Carpenter’s other masterpiece The Thing offers an interesting juxtaposition to Michael Myers. Here, a group of men at a research facility in Antarctica must face off with a shape shifting alien. The alien entity can take the form of anything living. Where Myers became the Shape, the alien is the Thing. The difference can seem like parsing words, but there are clear distinctions. The Shape keeps to a rough outline of expectation, it is something, in this case pure evil or the abyss that is contoured to fit a man. The viewer feels terror because the Shape offers a resemblance not just to those around them, but themselves as well. The viewer sees Myers’ mask as a face without contour, but a face nonetheless.

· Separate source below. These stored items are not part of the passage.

(* ===== verification/Compression.v ===== *)
(** * Compressed serialization (src/src/persistence/compression.py)

    Bytes are strings; a text is its UTF-8 encoding.  [compress] and [decompress]
    are those of the zlib module. *)
From S2P Require Import Prelude PyFloat PyValue Json JsonFacts.
Local Open Scope Z_scope.

Module Compression.
(** [raw.encode("utf-8")] and [payload.decode("utf-8")]: exactly the encodings of
    sequences of scalar values *)
Definition encode (s : string) : res string :=
  if JsonRoundTrip.scalar_text s then Ok s else Err (Raised "UnicodeEncodeError" "surrogates not allowed").
Definition decode (s : string) : res string :=
  if JsonRoundTrip.scalar_text s then Ok s else Err (Raised "UnicodeDecodeError" "invalid bytes").

Definition COMPRESSED_MARKER : Ascii.ascii := Json.char 1.
Definition PLAIN_MARKER : Ascii.ascii := Json.char 0.

Section zlib.
Variables (compress : string → string) (decompress : string → res string).

Definition serialize_compressed (value : pyval) (threshold : Z) : res string :=
  raw ← encode (Serialization.serialize value);
  Ok (if threshold <=? Z.of_nat (String.length raw) then String COMPRESSED_MARKER (compress raw)
      else String PLAIN_MARKER raw).

Definition deserialize_compressed (data : string) : res pyval :=
  match data with
  | EmptyString => Ok VNone
  | String marker payload =>
      raw ← (if bool_decide (marker = COMPRESSED_MARKER) then decompress payload else Ok payload);
      text ← decode raw;
      Json.loads text
  end.

(** A value survives whatever the threshold, when decompression undoes
    compression; what is written is the marked text itself below the threshold. *)
Theorem compressed_round_trip value threshold :
  (∀ s, decompress (compress s) = Ok s) →
  JsonRoundTrip.json_ok value = true → JsonRoundTrip.scalar_text (Serialization.serialize value) = true →
  ∃ data, serialize_compressed value threshold = Ok data ∧ deserialize_compressed data = Ok value ∧
    (Z.of_nat (String.length (Serialization.serialize value)) < threshold →
     data = String PLAIN_MARKER (Serialization.serialize value)).
Proof.
  intros Hz Hv Hs. unfold serialize_compressed, encode. rewrite Hs. cbn [mbind res_bind]. eexists. split; [reflexivity|].
  destruct (_ <=? _) eqn:E.
  - split; [|lia]. cbn [deserialize_compressed]. rewrite bool_decide_eq_true_2 by done. rewrite Hz. cbn [mbind res_bind].
    unfold decode. rewrite Hs. by apply JsonRoundTrip.loads_dumps.
  - split; [|done]. cbn [deserialize_compressed]. rewrite bool_decide_eq_false_2 by done. cbn [mbind res_bind].
    unfold decode. rewrite Hs. by apply JsonRoundTrip.loads_dumps.
Qed.
End zlib.

(** Compression as the identity, on both sides of a threshold. *)
Lemma compressed_round_trip_witness :
  let v := VDict [("k", VList [VInt 1; VStr (Json.utf8 36864)])] in
  (∃ data, serialize_compressed (λ s, s) v 5 = Ok data ∧ deserialize_compressed Ok data = Ok v) ∧
  serialize_compressed (λ s, s) v 100 = Ok (String PLAIN_MARKER (Serialization.serialize v)).
Proof.
  intros v. split.
  - destruct (compressed_round_trip (λ s, s) Ok v 5) as (data & H1 & H2 & _); [done|by vm_compute|by vm_compute|].
    by exists data.
  - by vm_compute.
Defined.
End Compression.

The alien in the Thing is an entity not only without definition, but one that subsumes every aspect of what it touches. The alien then is not simply evil placed into the form of a man, but encompasses everything living. While Myers looks like us and maybe is a part of us, the Thing holds everything that we are within itself, hiding in plain sight from the viewer who cannot identify what is human and what is alien.

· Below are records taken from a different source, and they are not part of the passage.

(* ===== verification/Dispatcher.v ===== *)
(** * Task dispatcher and callbacks (src/src/multi_agent/dispatcher.py, callback_handler.py)

    Role-based dispatch of assignments with timeouts and a retry budget.  The
    dispatcher owns its assignments: clients do not mutate the objects it
    returns.  Lifecycle events go to any [MessageBus], whose handlers may raise
    after the dispatcher has changed its state.  [time n] is the n-th reading of
    [time.time()]. *)
From S2P Require Import Prelude PyFloat PyValue Persistence PySort Messaging.
Local Open Scope Z_scope.

Record TaskAssignment := mkTaskAssignment {
  ta_task_id : string;
  ta_role : string;
  ta_payload : pyval;
  ta_timeout_seconds : float;
  ta_retry_limit : Z;
  ta_status : string;
  ta_attempt_count : Z;
  ta_created_at : float;
  ta_updated_at : float;
}.

Record CallbackRecord := mkCallbackRecord {
  cb_task_id : string;
  cb_role : string;
  cb_succeeded : bool;
  cb_payload : pyval;
  cb_received_at : float;
}.

Module CallbackHandler.
Definition records := gmap string (list CallbackRecord).
Definition init : records := ∅.
Definition get_task_records (id : string) (r : records) : list CallbackRecord := default [] (r !! id).
Definition record (c : CallbackRecord) (r : records) : records :=
  <[cb_task_id c := get_task_records (cb_task_id c) r ++ [c]]> r.
Definition aggregate_task (id : string) (r : records) : pyval :=
  let task_records := get_task_records id r in
  VDict [("task_id", VStr id); ("callback_count", VInt (Z.of_nat (length task_records)));
         ("all_succeeded", VBool (negb (bool_decide (task_records = [])) && forallb cb_succeeded task_records));
         ("roles", VList (VStr ∘ cb_role <$> task_records))].
End CallbackHandler.

Module TaskDispatcher.

Record dispatcher (W : Type) := mkDispatcher {
  assignments : dict TaskAssignment;
  dp_bus : option W;
  dp_clock : nat;
}.
Arguments mkDispatcher {W}. Arguments assignments {W}. Arguments dp_bus {W}. Arguments dp_clock {W}.

(** [TaskAssignment(task_id, role, payload)] with the defaults. *)
Definition new_assignment (id role : string) (payload : pyval) (t t' : float) : TaskAssignment :=
  mkTaskAssignment id role payload (PyFloat.of_Z 30) 1 "pending" 0 t t'.

Definition set_status (status : string) (now : float) (a : TaskAssignment) : TaskAssignment :=
  mkTaskAssignment (ta_task_id a) (ta_role a) (ta_payload a) (ta_timeout_seconds a) (ta_retry_limit a)
    status (ta_attempt_count a) (ta_created_at a) now.
Definition start (now : float) (a : TaskAssignment) : TaskAssignment :=
  mkTaskAssignment (ta_task_id a) (ta_role a) (ta_payload a) (ta_timeout_seconds a) (ta_retry_limit a)
    "running" (ta_attempt_count a + 1) (ta_created_at a) now.

Section dispatcher.
Context {W : Type} `{MessageBus W}.
Variable time : nat → float.

Definition init (bus : option W) : dispatcher W := mkDispatcher [] bus 0.

Definition now : st (dispatcher W) float := λ d,
  (Ok (time (dp_clock d)), mkDispatcher (assignments d) (dp_bus d) (S (dp_clock d))).
Definition update (f : dict TaskAssignment → dict TaskAssignment) : st (dispatcher W) unit :=
  st_modify (λ d, mkDispatcher (f (assignments d)) (dp_bus d) (dp_clock d)).

(** [if self._bus is not None: self._bus.publish(...)] *)
Definition notify (topic : string) (payload : pyval) : st (dispatcher W) unit := λ d,
  match dp_bus d with
  | None => (Ok tt, d)
  | Some w =>
      let '(r, w') := bus_publish topic payload "dispatcher" w in
      ((λ _, tt) <$> r, mkDispatcher (assignments d) (Some w') (dp_clock d))
  end.

Definition enqueue (a : TaskAssignment) : st (dispatcher W) TaskAssignment :=
  known ← st_gets (λ d, dmem (ta_task_id a) (assignments d));
  st_lift (raise_if known (ValueError ("task '" +:+ ta_task_id a +:+ "' already exists"))) ≫= λ _,
  update (dinsert (ta_task_id a) a) ≫= λ _,
  notify ("task.assigned." +:+ ta_role a)
    (VDict [("task_id", VStr (ta_task_id a)); ("role", VStr (ta_role a))]) ≫= λ _,
  mret a.

(** [assignment.role == role and assignment.status == "pending"] *)
Definition waiting (role : string) (a : TaskAssignment) : bool :=
  bool_decide (ta_role a = role) && bool_decide (ta_status a = "pending").
Definition older : TaskAssignment → TaskAssignment → bool := PySort.on ta_created_at PyFloat.lt.
Definition candidates (role : string) (d : dispatcher W) : list TaskAssignment :=
  PySort.sort older (filter (λ a, waiting role a = true) (assignments d).*2).

Definition dispatch_next (role : string) : st (dispatcher W) (option TaskAssignment) :=
  ranked ← st_gets (candidates role);
  match ranked with
  | [] => mret None
  | a :: _ =>
      t ← now;
      update (dinsert (ta_task_id a) (start t a)) ≫= λ _,
      mret (Some (start t a))
  end.

Definition get_assignment (id : string) : st (dispatcher W) TaskAssignment :=
  found ← st_gets (λ d, dlookup id (assignments d));
  st_lift (match found with
    | Some a => Ok a
    | None => Err (ValueError ("task '" +:+ id +:+ "' not found"))
    end).

Definition complete (id : string) (succeeded : bool) : st (dispatcher W) TaskAssignment :=
  a ← get_assignment id;
  t ← now;
  let a' := set_status (if succeeded then "completed" else "failed") t a in
  update (dinsert id a') ≫= λ _,
  notify "task.completed" (VDict [("task_id", VStr id); ("succeeded", VBool succeeded)]) ≫= λ _,
  mret a'.

(** The body of the loop over the assignments: whether a task is recycled and
    what becomes of it. *)
Definition timed_out (current_time : float) (a : TaskAssignment) : bool :=
  bool_decide (ta_status a = "running") &&
  negb (PyFloat.lt (PyFloat.sub current_time (ta_updated_at a)) (ta_timeout_seconds a)).
Definition exhausted (a : TaskAssignment) : bool := ta_retry_limit a <? ta_attempt_count a.
Definition recycle_one (current_time : float) (a : TaskAssignment) : TaskAssignment :=
  if timed_out current_time a
  then set_status (if exhausted a then "failed" else "pending") current_time a
  else a.

(** [now or time.time()]: a [now] of zero counts as absent. *)
Definition current_time (now_arg : option float) : st (dispatcher W) float :=
  match now_arg with
  | Some t => if PyFloat.eqb t PyFloat.zero then now else mret t
  | None => now
  end.

Definition recycle_timed_out (now_arg : option float) : st (dispatcher W) (list TaskAssignment) :=
  t ← current_time now_arg;
  all ← st_gets assignments;
  update (fmap (prod_map id (recycle_one t))) ≫= λ _,
  mret (recycle_one t <$> filter (λ a, timed_out t a && negb (exhausted a) = true) all.*2).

The Thing and The Shape are unsettling for different reasons. Myers is the avatar of our worst selves, an entity abstracted from humanity, resembling humanity without actually being it. The Thing offers us a world that is infected with evil. The bodily significance of an alien that can infect any living creature situates the world as a corruptible place. Myers is a faceless human-like figure that stalks the suburban landscape, perhaps the viewer catches a glimmer of themselves in his obsession with carnage and destruction. The alien however offers a world that is infected, like the snowy environs of Antarctica the moral landscape of the movie is a bleak space in which everyone and everything is corruptible. Macready (Kurt Russell) tells Blair (Wilford Brimley) “Trust’s a tough thing to come by these days.” Perhaps this is Carpenter describing not a decline, but a moral order that predates humanity. The Thing then is not just us, but our environment, the very biology that keeps us alive. The alien is a shape shifter which holds significance when we parallel this with Myers, who is simply the Shape. Perhaps the scariest aspect of The Thing is that we identify with the alien on a biological level. By the end of the movie, the viewer parallels the alien’s mentality, wondering how will the characters survive. We identify with the alien because we have the urge to survive, to adapt in order to avoid death.

Interestingly enough, while these movies are considered John Carpenter’s masterpieces, they received very different reactions. Halloween was a huge success that made Carpenter’s career and kickstarted the slasher film explosion of the eighties. The Thing on the other hand was a flop. Panned by critics and audiences, the movie wasn’t just unpopular but was reviled. Now considered Carpenter’s best film, the anger with which it was dismissed is perhaps an example of the political climate in which Ronald Reagan took the White House, promising America a new day. This populist conservatism with its call back to nineteen-fifties Eisenhower ideals, along with the subject matter of a blood borne disease passed through biological interaction echoing the AIDS epidemic might go a little ways to describing why the film was dismissed so readily. However, the subject matter of the two films can’t be ignored. Halloween tells us there is archetypal evil that stalks the innocent and kills without consequence or thought, while The Thing describes a moral wasteland in which humans will do and become anything to survive. The Shape may be our own inner-darkness the audience is given license to project the idea outward, while the Thing tells the viewer that evil is out there and depending on what you’re willing to do, might be you.